Establish immediate and longer-term measures of success. Someone's going to want to know if the show was successful the day you get back. Depending on your objectives or what you're selling, that may not be entirely possible.
If the show was about making a partner happy, you can usually do that temperature check right away. If you're selling impulse-buy products on-location, same thing. But if you're working long sales cycles, the show may be more about making good impressions and capturing leads.
And that's OK as an immediate measure of success. Just make sure there are farther-out measures you're managing to as well. Leads should turn into opportunities which should eventually turn into closed deals. How many opportunities and closed sales do you need from the show after XX weeks or months?
Knowing that number, and setting the expectation that you'll measure it not the next day but in due time, helps set expectations and establish post-show milestones for evaluating effectiveness.
Plan your post-show activities before you leave.
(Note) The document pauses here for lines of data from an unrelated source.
(** [bitmap_set]: the loop over the words that end inside the range, then the
    last, partial word. *)
Fixpoint bitmap_set_loop (fuel : nat) (map : bytes) (p nr bits_to_set mask_to_set : Z)
  : option (bytes * Z * Z * Z) :=
  match fuel with
  | O => None
  | S fuel =>
      d ← int32 (nr - bits_to_set);
      if 0 <=? d then
        w ← word map p;
        map ← set_word map p (Z.lor w mask_to_set);
        bitmap_set_loop fuel map (p + 1) d BITS_PER_LONG ULONG_MAX
      else Some (map, p, nr, mask_to_set)
  end.

(** Fuel for [bitmap_set] and [bitmap_clear]: the number of words touched, plus one. *)
Definition range_fuel (nr : Z) : nat := S (S (Z.to_nat (nr / BITS_PER_LONG))).

Definition bitmap_set (map : bytes) (start nr : Z) : option bytes :=
  let p := BIT_WORD start in
  size ← int32 (start + nr);
  let bits_to_set := BITS_PER_LONG - start mod BITS_PER_LONG in
  let mask_to_set := BITMAP_FIRST_WORD_MASK start in
  '(map, p, nr, mask_to_set) ← bitmap_set_loop (range_fuel nr) map p nr bits_to_set mask_to_set;
  if negb (nr =? 0) then
    let mask_to_set := Z.land mask_to_set (BITMAP_LAST_WORD_MASK size) in
    w ← word map p;
    set_word map p (Z.lor w mask_to_set)
  else Some map.

Fixpoint bitmap_clear_loop (fuel : nat) (map : bytes) (p nr bits_to_clear mask_to_clear : Z)
  : option (bytes * Z * Z * Z) :=
  match fuel with
  | O => None
  | S fuel =>
      d ← int32 (nr - bits_to_clear);
      if 0 <=? d then
        w ← word map p;
        map ← set_word map p (Z.land w (not64 mask_to_clear));
        bitmap_clear_loop fuel map (p + 1) d BITS_PER_LONG ULONG_MAX
      else Some (map, p, nr, mask_to_clear)
  end.

Definition bitmap_clear (map : bytes) (start nr : Z) : option bytes :=
  let p := BIT_WORD start in
  size ← int32 (start + nr);
  let bits_to_clear := BITS_PER_LONG - start mod BITS_PER_LONG in
  let mask_to_clear := BITMAP_FIRST_WORD_MASK start in
  '(map, p, nr, mask_to_clear) ←
    bitmap_clear_loop (range_fuel nr) map p nr bits_to_clear mask_to_clear;
  if negb (nr =? 0) then
    let mask_to_clear := Z.land mask_to_clear (BITMAP_LAST_WORD_MASK size) in
    w ← word map p;
    set_word map p (Z.land w (not64 mask_to_clear))
  else Some map.

(** The retry loop of [bitmap_find_next_zero_area] (label [again]). The [int]
    arguments [size], [start] and [nr] are converted to 64 bits where the C
    expression mixes them with [uint64_t]. *)
Fixpoint find_area_again (fuel : nat) (map : bytes) (size start nr align_mask : Z) : option Z :=
  match fuel with
  | O => None
  | S fuel =>
      index ← find_next_zero_bit map (u64 size) (u64 start);
      let index := __ALIGN_MASK index align_mask in
      let end_ := u64 (index + u64 nr) in
      if u64 size <? end_ then Some end_
      else
        i ← find_next_bit map end_ index;
        if i <? end_ then find_area_again fuel map size (s32 (u64 (i + 1))) nr align_mask
        else Some index
  end.

Definition bitmap_find_next_zero_area (map : bytes) (size start nr align_mask : Z) : option Z :=
  find_area_again (S (Z.to_nat (size - start))) map size start nr align_mask.

(** The map is written in place: the new map is the second component. *)
Definition bitmap_alloc_region (bitmap : bytes) (size start nr : Z) : option (Z * bytes) :=
  pos ← bitmap_find_next_zero_area bitmap size start nr 0;
  if u64 size <? pos then Some (0, bitmap)
  else
    bitmap ← bitmap_set bitmap (s32 pos) nr;
    Some (pos, bitmap).

Definition bitmap_free_region (bitmap : bytes) (pos nr : Z) : option bytes :=
  bitmap_clear bitmap pos nr.

Arguments words_fuel : simpl never.
Arguments range_fuel : simpl never.
Arguments BIT_WORD : simpl never.

(** ** Word-level lemmas *)

Lemma testbit_ULONG_MAX i : 0 <= i -> Z.testbit ULONG_MAX i = (i <? 64).
Proof. intros. unfold ULONG_MAX. by rewrite Z.testbit_ones_nonneg by lia. Qed.

Lemma testbit_not64 x i : 0 <= i -> Z.testbit (not64 x) i = (i <? 64) && negb (Z.testbit x i).
Proof. intros. unfold not64. by rewrite testbit_u64, Z.lnot_spec by done. Qed.

Lemma not64_range x : 0 <= not64 x < 2 ^ 64.
Proof. apply u64_range. Qed.

Lemma not64_low k x :
  0 <= k <= 63 -> 0 <= x < 2 ^ 64 -> Z.land x (not64 (Z.ones k)) = 2 ^ k * (x / 2 ^ k).
Proof.
  intros Hk Hx. rewrite <- land_pow2_mul by lia. apply Z.bits_inj'. intros i Hi.
  rewrite !Z.land_spec, testbit_not64, Z.lnot_spec by done.
  destruct (Z.ltb_spec i 64); [done|]. by rewrite (testbit_above x 64) by lia.
Qed.

Lemma land_not63 x : 0 <= x < 2 ^ 64 -> Z.land x (not64 (BITS_PER_LONG - 1)) = 64 * (x / 64).
Proof. apply (not64_low 6). lia. Qed.

(** [lsb w r]: bit [r] is the lowest set bit of [w]. *)
Definition lsb (w r : Z) : Prop :=
  0 <= r /\ Z.testbit w r = true /\ (forall j, 0 <= j < r -> Z.testbit w j = false).

Lemma lsb_exists w : 0 < w < 2 ^ 64 -> exists r, lsb w r /\ r < 64.
Proof.
  intros Hw. set (r := scan (Z.testbit w) 0 64).
  destruct (scan_first (Z.testbit w) 0 64) as (Hr & L & T). fold r in Hr, L, T.
  destruct (Z_lt_le_dec r 64).
  - exists r. split; [|done]. split; [lia|]. split; [apply T; lia|done].
  - exfalso. assert (w = 0); [|lia]. apply Z.bits_inj'. intros i Hi.
    rewrite Z.testbit_0_l. destruct (Z_lt_le_dec i 64); [apply L; lia|].
    apply (testbit_above w 64); lia.
Qed.

Lemma land_ones_zero w k r :
  0 <= k -> lsb w r -> (Z.land w (Z.ones k) =? 0) = (k <=? r).
Proof.
  intros Hk (Hr & T & L). destruct (Z.leb_spec k r).
  - apply Z.eqb_eq. apply Z.bits_inj'. intros i Hi.
    rewrite Z.land_spec, Z.testbit_ones_nonneg, Z.testbit_0_l by lia.
    destruct (Z.ltb_spec i k); [rewrite L by lia|]; by rewrite ?andb_false_r.
  - apply Z.eqb_neq. intros E. assert (Z.testbit (Z.land w (Z.ones k)) r = false) as E'
      by (by rewrite E, Z.testbit_0_l).
    rewrite Z.land_spec, T, Z.testbit_ones_nonneg in E' by lia.
    by rewrite (proj2 (Z.ltb_lt _ _)) in E' by lia.
Qed.

(** Invariant of the halving steps: [num] plus the lowest bit left is the answer. *)
Definition ffs_inv (r bound : Z) (s : Z * Z) : Prop :=
  exists q, lsb s.1 q /\ q < bound /\ s.2 + q = r.

Lemma ffs_step_inv k r s : 0 <= k -> ffs_inv r (2 * k) s -> ffs_inv r k (ffs_step k s).
Proof.
  destruct s as [w n]. intros Hk (q & Hl & Hq & <-). unfold ffs_step.
  simpl in *. rewrite (land_ones_zero _ _ q) by done. cmp.
  - destruct Hl as (H0 & T & L). exists (q - k). simpl. split; [|lia].
    split; [lia|]. split.
    + rewrite Z.shiftr_spec by lia. by replace (q - k + k) with q by lia.
    + intros j Hj. rewrite Z.shiftr_spec by lia. apply L. lia.
  - exists q. done.
Qed.

Lemma __ffs_lsb w : 0 < w < 2 ^ 64 -> lsb w (__ffs w) /\ __ffs w < 64.
Proof.
  intros Hw. destruct (lsb_exists w Hw) as (r & Hl & Hr).
  assert (H : ffs_inv r 64 (w, 0)) by (exists r; split; [done|split; [done|simpl; lia]]).
  apply (ffs_step_inv 32), (ffs_step_inv 16), (ffs_step_inv 8),
    (ffs_step_inv 4), (ffs_step_inv 2) in H; try lia.
  unfold __ffs. destruct (ffs_step 2 _) as [w' n]. destruct H as (q & Hq & Hb & <-).
  simpl in *. change 1 with (Z.ones 1). rewrite (land_ones_zero _ _ q) by (done || lia).
  assert (0 <= q) by apply Hq. cmp.
  - assert (q = 1) as -> by lia. done.
  - assert (q = 0) as -> by lia. by rewrite Z.add_0_r in *.
Qed.

(** ** Searching words

    [reads rd P n]: the first [n] words delivered by the reader [rd] show the
    predicate [P]. [find_next_bit] reads the words as they are,
    [find_next_zero_bit] reads their complements; both are the same search. *)

Definition reads (rd : Z -> option Z) (P : Z -> bool) (n : Z) : Prop :=
  forall k, 0 <= k < n ->
  exists w, rd k = Some w /\ 0 <= w < 2 ^ 64 /\
            forall b, 0 <= b < 64 -> Z.testbit w b = P (64 * k + b).

Lemma word_reads m n : 8 * n <= blen m -> reads (word m) (bit m) n.
Proof.
  intros Hn k Hk. unfold word. eexists. split.
  { apply load_in_range. apply in_range_spec. lia. }
  assert (Hw : load 8 m (8 * k) = Some (le_combine (sub_bytes 8 m (8 * k)))).
  { apply load_in_range. apply in_range_spec. lia. }
  split; [by apply load_range in Hw|]. intros b Hb.
  rewrite (testbit_load _ _ _ _ _ Hw) by lia. f_equal. lia.
Qed.

Lemma word_reads_not m n :
  8 * n <= blen m -> reads (fun k => option_map not64 (word m k)) (fun i => negb (bit m i)) n.
Proof.
  intros Hn k Hk. destruct (word_reads m n Hn k Hk) as (w & -> & Hw & Hb).
  exists (not64 w). split; [done|]. split; [apply not64_range|]. intros b ?.
  rewrite testbit_not64, Hb by lia. by rewrite (proj2 (Z.ltb_lt b 64)) by lia.
Qed.

(** The part of a word below [size], searched from its bit [lo]. *)
Lemma word_search (P : Z -> bool) w base lo size :
  0 <= w < 2 ^ 64 -> 0 <= base -> base + 64 < 2 ^ 64 -> 0 <= lo <= size -> size <= 64 ->
  (forall b, 0 <= b < 64 ->
     Z.testbit w b = (lo <=? b) && (b <? size) && P (base + b)) ->
  is_first P (base + lo) (base + size)
    (if w =? 0 then u64 (base + size) else u64 (base + __ffs w)).
Proof.
  intros Hw Hbase Hb Hlo Hs HP. destruct (Z.eqb_spec w 0) as [->|Hw0].
  - rewrite u64_small by lia. split; [lia|]. split; [|lia]. intros j Hj.
    specialize (HP (j - base) ltac:(lia)). rewrite Z.testbit_0_l in HP.
    replace (base + (j - base)) with j in HP by lia.
    rewrite (proj2 (Z.leb_le _ _)), (proj2 (Z.ltb_lt _ _)) in HP by lia. done.
  - destruct (__ffs_lsb w) as [(H0 & T & L) H64]; [lia|].
    rewrite u64_small by lia. rewrite HP in T by lia. bools.
    split; [lia|]. split; [|done]. intros j Hj.
    specialize (L (j - base) ltac:(lia)). rewrite HP in L by lia.
    replace (base + (j - base)) with j in L by lia.
    rewrite (proj2 (Z.leb_le _ _)), (proj2 (Z.ltb_lt _ _)) in L by lia. done.
Qed.

Section search.
Context (rd : Z -> option Z).

(** The common form of the two searches, over a reader. *)

Fixpoint search_loop (fuel : nat) (p result size : Z) : option Z :=
  match fuel with
  | O => None
  | S fuel =>
      if negb (Z.land size (not64 (BITS_PER_LONG - 1)) =? 0) then
        tmp ← rd p;
        if negb (tmp =? 0) then Some (fnb_found_middle tmp result)
        else search_loop fuel (p + 1)
               (u64 (result + BITS_PER_LONG)) (u64 (size - BITS_PER_LONG))
      else if size =? 0 then Some result
      else tmp ← rd p; Some (fnb_found_first tmp result size)
  end.

Definition search_next (size offset : Z) : option Z :=
  let p := BIT_WORD offset in
  let result := Z.land offset (not64 (BITS_PER_LONG - 1)) in
  if size <=? offset then Some size
  else
    let size := u64 (size - result) in
    let offset := offset mod BITS_PER_LONG in
    if negb (offset =? 0) then
      tmp ← rd p;
      let tmp := Z.land tmp (u64 (Z.shiftl ULONG_MAX offset)) in
      if size <? BITS_PER_LONG then Some (fnb_found_first tmp result size)
      else if negb (tmp =? 0) then Some (fnb_found_middle tmp result)
      else search_loop (words_fuel size) (p + 1)
             (u64 (result + BITS_PER_LONG)) (u64 (size - BITS_PER_LONG))
    else search_loop (words_fuel size) p result size.

Context (P : Z -> bool) (n : Z).
Hypothesis Hrd : reads rd P n.
Hypothesis Hn : 64 * n < 2 ^ 63.

Lemma found_first_spec tmp result size lo :
  0 <= tmp < 2 ^ 64 -> 0 <= result < 2 ^ 63 -> 0 <= lo <= size -> 0 < size < 64 ->
  (forall b, 0 <= b < 64 -> Z.testbit tmp b = (lo <=? b) && P (result + b)) ->
  is_first P (result + lo) (result + size) (fnb_found_first tmp result size).
Proof.
  intros Ht Hr Hlo Hs HP. unfold fnb_found_first, fnb_found_middle, BITS_PER_LONG.
  apply word_search; try lia.
  - apply (land_range 64); lia.
  - intros b Hb. rewrite Z.land_spec, Z.shiftr_spec, testbit_ULONG_MAX, HP by lia.
    replace (b + (64 - size) <? 64) with (b <? size) by (repeat cmp; lia || done).
    destruct (lo <=? b), (b <? size), (P _); done.
Qed.

Lemma search_loop_spec fuel p result size :
  result = 64 * p -> 0 <= p -> 0 <= size -> result + size <= 64 * n ->
  (Z.to_nat (size / 64) < fuel)%nat ->
  exists r, search_loop fuel p result size = Some r /\ is_first P result (result + size) r.
Proof.
  revert p result size. induction fuel as [|fuel IH]; intros p result size -> Hp Hs Hb Hf; [lia|].
  simpl. rewrite land_not63 by lia. destruct (Z.eqb_spec (64 * (size / 64)) 0) as [E|E]; simpl.
  - destruct (Z.eqb_spec size 0) as [->|].
    { eexists. split; [done|]. split; [lia|]. split; [intros; lia|lia]. }
    destruct (Hrd p) as (w & -> & Hw & Hbits); [dlia|]. simpl. eexists. split; [done|].
    rewrite <- (Z.add_0_r (64 * p)) at 1. apply found_first_spec; try dlia.
    intros b ?. rewrite (proj2 (Z.leb_le 0 b)) by lia. by apply Hbits.
  - destruct (Hrd p) as (w & -> & Hw & Hbits); [dlia|]. simpl.
    assert (Hfull : is_first P (64 * p) (64 * p + 64)
      (if w =? 0 then u64 (64 * p + 64) else u64 (64 * p + __ffs w))).
    { rewrite <- (Z.add_0_r (64 * p)) at 1. apply word_search; try dlia. intros b ?.
      rewrite (proj2 (Z.leb_le 0 b)), (proj2 (Z.ltb_lt b 64)) by lia. by apply Hbits. }
    destruct (Z.eqb_spec w 0) as [->|]; simpl.
    + unfold BITS_PER_LONG. rewrite !u64_small in * by dlia.
      destruct (IH (p + 1) (64 * p + 64) (size - 64)) as (r & -> & Hr); try dlia.
      exists r. split; [done|]. destruct Hfull as (_ & Hno & _).
      apply (is_first_skip _ _ (64 * p + 64)); [lia|done|].
      by replace (64 * p + size) with (64 * p + 64 + (size - 64)) by lia.
    + eexists. split; [done|]. unfold fnb_found_middle.
      apply (is_first_extend _ _ (64 * p + 64)); [|dlia|done].
      destruct (__ffs_lsb w) as [[? ?] ?]; [lia|]. rewrite u64_small by dlia. lia.
Qed.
It's highly likely that your show or event ROI is contingent on significant post-show activity. Lead follow-up, the sales team following through on commitments they made to prospects at the booth, etc.
Most organizations don't think much about these activities until they're back - when they're tired, less focused, and likely starting to think about the next thing on their plate. If you not only plan for but prepare post-show activities as part of your pre-show work (literally build it into your project plan), it's far more likely to happen - quickly & completely. No matter how you're measuring ROI from a show, this is critical.
Templatize a post-event ROI report. Do this before you leave as well. It can be a simple one-page Word doc or short PowerPoint presentation. But if you're established success criteria up front, circle back and at the right intervals (within a day or two, at the time you will measure pipeline contribution, etc.) with a quantifiable report and update.
Your executives will appreciate the follow-up, will appreciate how quantifiable you've made the event evaluation, and will be far more likely to approve event expenditures in the future if they have confidence 1) it will be profitable, and 2) you're responsible enough to know whether it is or not.